In a previous study, we have described and called meso-esophagus the fascia and structures between the aorta and the infracarinal esophagus [ 1 ].
In this retrospective and prospective study of minimally invasive esophagectomy MIE in prone position, our aim was to describe the surgical anatomy of the upper mediastinum, and the landmarks and structures that have to be divided, in order to perform an adequate esophagectomy and lymphadenectomy.
The numbers of complications recorded as a consequence of this dissection, especially palsy of the recurrent laryngeal nerves, can be considered high and may have important consequences for the numbers of respiratory infections [ 29 , 30 ]. This resulted in a technical annotation on how to perform this challenging dissection in a safe way with the purpose of decreasing the morbidity. In order to perform the MIE in prone position, first the dissection of the esophagus, periesophageal tissues and subcarinal lymph nodes is performed, which is followed by the dissection of the upper mediastinum.

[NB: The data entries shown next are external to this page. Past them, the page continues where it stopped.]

(** When a store cannot be written, it and the ones behind it stay pending. *)
Lemma flush_queue_Throw q b q' b' ex : flush_queue q b = (q', b', Throw ex) ->
  exists p e q1, q = p ++ e :: q1 /\ q' = e :: q1 /\ apply_stores b p = Ok b' /\
    drain_entry b' e = Throw ex.
Proof.
  revert b. induction q as [|e q IH]; intros b; simpl; [done|].
  destruct (drain_entry b e) as [b1|ex1] eqn:Ed.
  - intros Hf. destruct (IH b1 Hf) as (p & e1 & q1 & -> & -> & Ha & Hd).
    exists (e :: p), e1, q1. repeat split; [|done]. simpl. munfold_goal. by rewrite Ed.
  - intros [=]; subst. exists [], e, q. done.
Qed.

(** ** Store-to-load forwarding *)

Lemma entry_contains_spec e i : entry_ok e -> u64 i ->
  entry_contains_byte e i = bool_decide (se_address e <= i < se_address e + size_bytes (se_size e)).
Proof.
  intros [[Ha Hu] _] Hi. unfold entry_contains_byte.
  destruct (Z.leb_spec (se_address e) i); simpl.
  - rewrite sub64_small by (unfold u64 in *; lia).
    destruct (Z.ltb_spec (i - se_address e) (size_bytes (se_size e)));
      case_bool_decide; done || lia.
  - case_bool_decide; done || lia.
Qed.

Lemma entry_byte_at_spec e i : entry_ok e -> u64 i -> se_address e <= i ->
  entry_byte_at e i = byte_of (se_value e) (i - se_address e).
Proof. intros [[Ha Hu] _] Hi Hle. unfold entry_byte_at. by rewrite sub64_small by (unfold u64 in *; lia). Qed.

(** The byte a core sees: its youngest pending store covering it, or memory. *)
Definition visible_byte (q : list StoreBufferEntry) (b : B) (i : Z) : Z :=
  match List.find (fun e => entry_contains_byte e i) (rev q) with
  | Some e => entry_byte_at e i
  | None => bus_byte b i
  end.

Lemma apply_stores_snoc b q e :
  apply_stores b (q ++ [e]) = (b' ← apply_stores b q; drain_entry b' e).
Proof.
  revert b. induction q as [|e' q IH]; intros b; simpl; munfold_goal.
  - by destruct (drain_entry b e).
  - destruct (drain_entry b e'); [apply IH|done].
Qed.

Lemma apply_stores_bytes q b b' : bus_ok b -> Forall entry_ok q -> apply_stores b q = Ok b' ->
  bus_ok b' /\ bus_size b' = bus_size b /\
  forall i, u64 i -> bus_byte b' i = visible_byte q b i.
Proof.
  intros Hok. revert b'. induction q as [|e q IH] using rev_ind; intros b' Hq Ha.
  - simpl in Ha. injection Ha as <-. done.
  - rewrite apply_stores_snoc in Ha. apply Forall_app in Hq as [Hq He]. apply Forall_cons in He as [He _].
    munfold. destruct (apply_stores b q) as [b1|] eqn:E1; [|done].
    destruct (IH b1 Hq eq_refl) as (Hok1 & Hsz1 & Hb1). unfold drain_entry in Ha.
    apply bus_write_Ok_inv in Ha as (Hs & Hle & Hok' & Hsz & Hb); [|done|apply He].
    split; [done|]. split; [by rewrite Hsz|]. intros i Hi. rewrite Hb by apply Hi.
    unfold visible_byte. rewrite rev_app_distr. simpl.
    rewrite entry_contains_spec by done. case_bool_decide.
    + rewrite decide_True by done. symmetry. apply entry_byte_at_spec; [done..|lia].
    + rewrite decide_False by done. by apply Hb1.
Qed.
Lemma leaf_outcome_mapped ps l a pa p e kind priv ea : l <> Level.PML4 -> l <> Level.COUNT ->
  leaf_entry l pa p e -> pa `mod` 2 ^ level_shift l = 0 -> u64 a ->
  leaf_outcome ps all_permissions e l a kind priv ea =
  match access_fault ps p kind priv with
  | Some reason => Throw (make_page_fault a kind priv reason)
  | None => Ok (mkTranslation (a - a `mod` 2 ^ level_shift l) pa (2 ^ level_shift l) p ea
                  (bool_decide (kind = AccessKind.WRITE)))
  end.
Proof.
  intros Hl Hl' He Ha Hu. pose proof (level_shift_bounds l) as Hs.
  destruct (leaf_frame l pa p e (level_shift l) He) as [Hta Hfa]; [lia|done|].
  assert (Hn : page_size_for_leaf_level l = Ok (Z.shiftl 1 (level_shift l))) by (by destruct l).
  unfold leaf_outcome, validate_reserved_bits, enforce_permissions, is_user_access,
    is_write_allowed_for_read_only_page, access_fault, apply_entry. munfold_goal.
  rewrite (le_reserved _ _ _ _ He), (le_writable _ _ _ _ He), (le_user _ _ _ _ He),
    (le_no_execute _ _ _ _ He), Hn, Hta, (proj2 (le_clean _ _ _ _ He)), page_mask, Hfa by lia.
  rewrite (bool_decide_false (l = Level.PML4)) by done.
  rewrite Z.land_ones, Ha, page_base_spec, Z.shiftl_1_l by (done || lia).
  destruct p as [w u x]. simpl. destruct (execute_disable_enabled ps), (write_protect_enabled ps),
    (is_large_leaf_entry e l), kind, priv, w, u, x; reflexivity.
Qed.

Lemma entry_key_alt l a : entry_key l a = (a / 2 ^ level_shift l) `mod` 2 ^ (48 - level_shift l).
Proof.
  unfold entry_key. pose proof (level_shift_bounds l). apply Z.bits_inj'. intros i Hi.
  destruct (Z_lt_dec i (48 - level_shift l)).
  - rewrite Z.mod_pow2_bits_low, !Z.div_pow2_bits, Z.mod_pow2_bits_low by lia. done.
  - rewrite Z.mod_pow2_bits_high, Z.div_pow2_bits, Z.mod_pow2_bits_high by lia. done.
Qed.
Lemma entry_key_offset l a off : a `mod` 2 ^ level_shift l = 0 -> 0 <= off < 2 ^ level_shift l ->
  entry_key l (a + off) = entry_key l a.
Proof.
  intros Ha Ho. rewrite !entry_key_alt. f_equal. apply Z.mod_divide in Ha as [x ->]; [|lia].
  rewrite Z.div_add_l, Z.div_mul, (Z.div_small off) by lia. lia.
Qed.
Lemma canonical_mod a : u64 a -> is_canonical_linear_address a = true ->
  (a < 2 ^ 47 /\ a `mod` 2 ^ 48 = a) \/
  (W64 - 2 ^ 47 <= a /\ a `mod` 2 ^ 48 = a - (W64 - 2 ^ 48)).
Proof.
  intros Hu Hc. rewrite is_canonical_spec in Hc by done. apply bool_decide_eq_true in Hc. unfold u64 in *.
  destruct Hc; [left|right]; (split; [done|]).
  - apply Z.mod_small. lia.
  - symmetry. apply (Z.mod_unique _ _ (2 ^ 16 - 1)); lia.
Qed.
(** Two canonical addresses with the same page number are in the same page. *)
Lemma canonical_same_page l a a' : l <> Level.COUNT -> u64 a -> u64 a' -> is_canonical_linear_address a = true ->
  is_canonical_linear_address a' = true -> a `mod` 2 ^ level_shift l = 0 ->
  entry_key l a' = entry_key l a -> a <= a' < a + 2 ^ level_shift l.
Proof.
  intros Hl Hu Hu' Hc Hc' Ha. apply canonical_mod in Hc, Hc'; try done. unfold entry_key.
  set (n := 2 ^ level_shift l) in *. pose proof (level_shift_bounds l).
  assert (Hn : 0 < n) by (apply Z.pow_pos_nonneg; lia).
  pose proof (Z.div_mod (a `mod` 2 ^ 48) n). pose proof (Z.div_mod (a' `mod` 2 ^ 48) n).
  pose proof (Z.mod_pos_bound (a' `mod` 2 ^ 48) n Hn).
  assert (Ham : (a `mod` 2 ^ 48) `mod` n = 0).
  { apply Z.mod_divide; [lia|]. apply Z.mod_divide in Ha; [|lia].
    rewrite Z.mod_eq by lia. apply Z.divide_sub_r; [done|]. apply Z.divide_mul_l.
    exists (2 ^ (48 - level_shift l)). unfold n. rewrite <- Z.pow_add_r by lia. f_equal. lia. }
  intros He. rewrite He in *. unfold u64 in *.
  assert (a `mod` 2 ^ 48 <= a' `mod` 2 ^ 48 < a `mod` 2 ^ 48 + n) by lia.
  assert (Hna : n <= 2 ^ 48) by (apply Z.pow_le_mono_r; lia). clear He.
  assert (Hhalf : (2 ^ 48 - 2 ^ 47) `mod` n = 0) by (by destruct l).
  apply Z.mod_divide in Hhalf as [x Hx]; [|lia].
  apply Z.mod_divide in Ham as [y Hy]; [|lia]. destruct (Z_lt_dec y x).
  - assert ((y + 1) * n <= x * n) by (apply Z.mul_le_mono_nonneg_r; lia). lia.
  - assert (x * n <= y * n) by (apply Z.mul_le_mono_nonneg_r; lia). lia.
Qed.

Dissection starts after the opening of the pleura on both sides with division of the vascular structures necessary to free the esophagus and is followed by careful dissection of the esophagus from the pars membranacea of the trachea. After this, if indicated, extended or total lymphadenectomy on the right side is performed followed by lymphadenectomy on the left side. Bronchial arteries are considered an important vascular and nutritional supply of the esophagus, trachea, bronchi and lungs, but their anatomy shows a great variability.
Variations in arterial supply are frequent described but also its terminology for example, high on the right side arterial branches coming from the neck connects with what is called by some esophageal surgeons the tracheoesophageal artery, while by pulmonary surgeons it is called the upper bronchial artery.
It originates from the right subclavian artery, runs ventrocaudally and sends branches to trachea and esophagus.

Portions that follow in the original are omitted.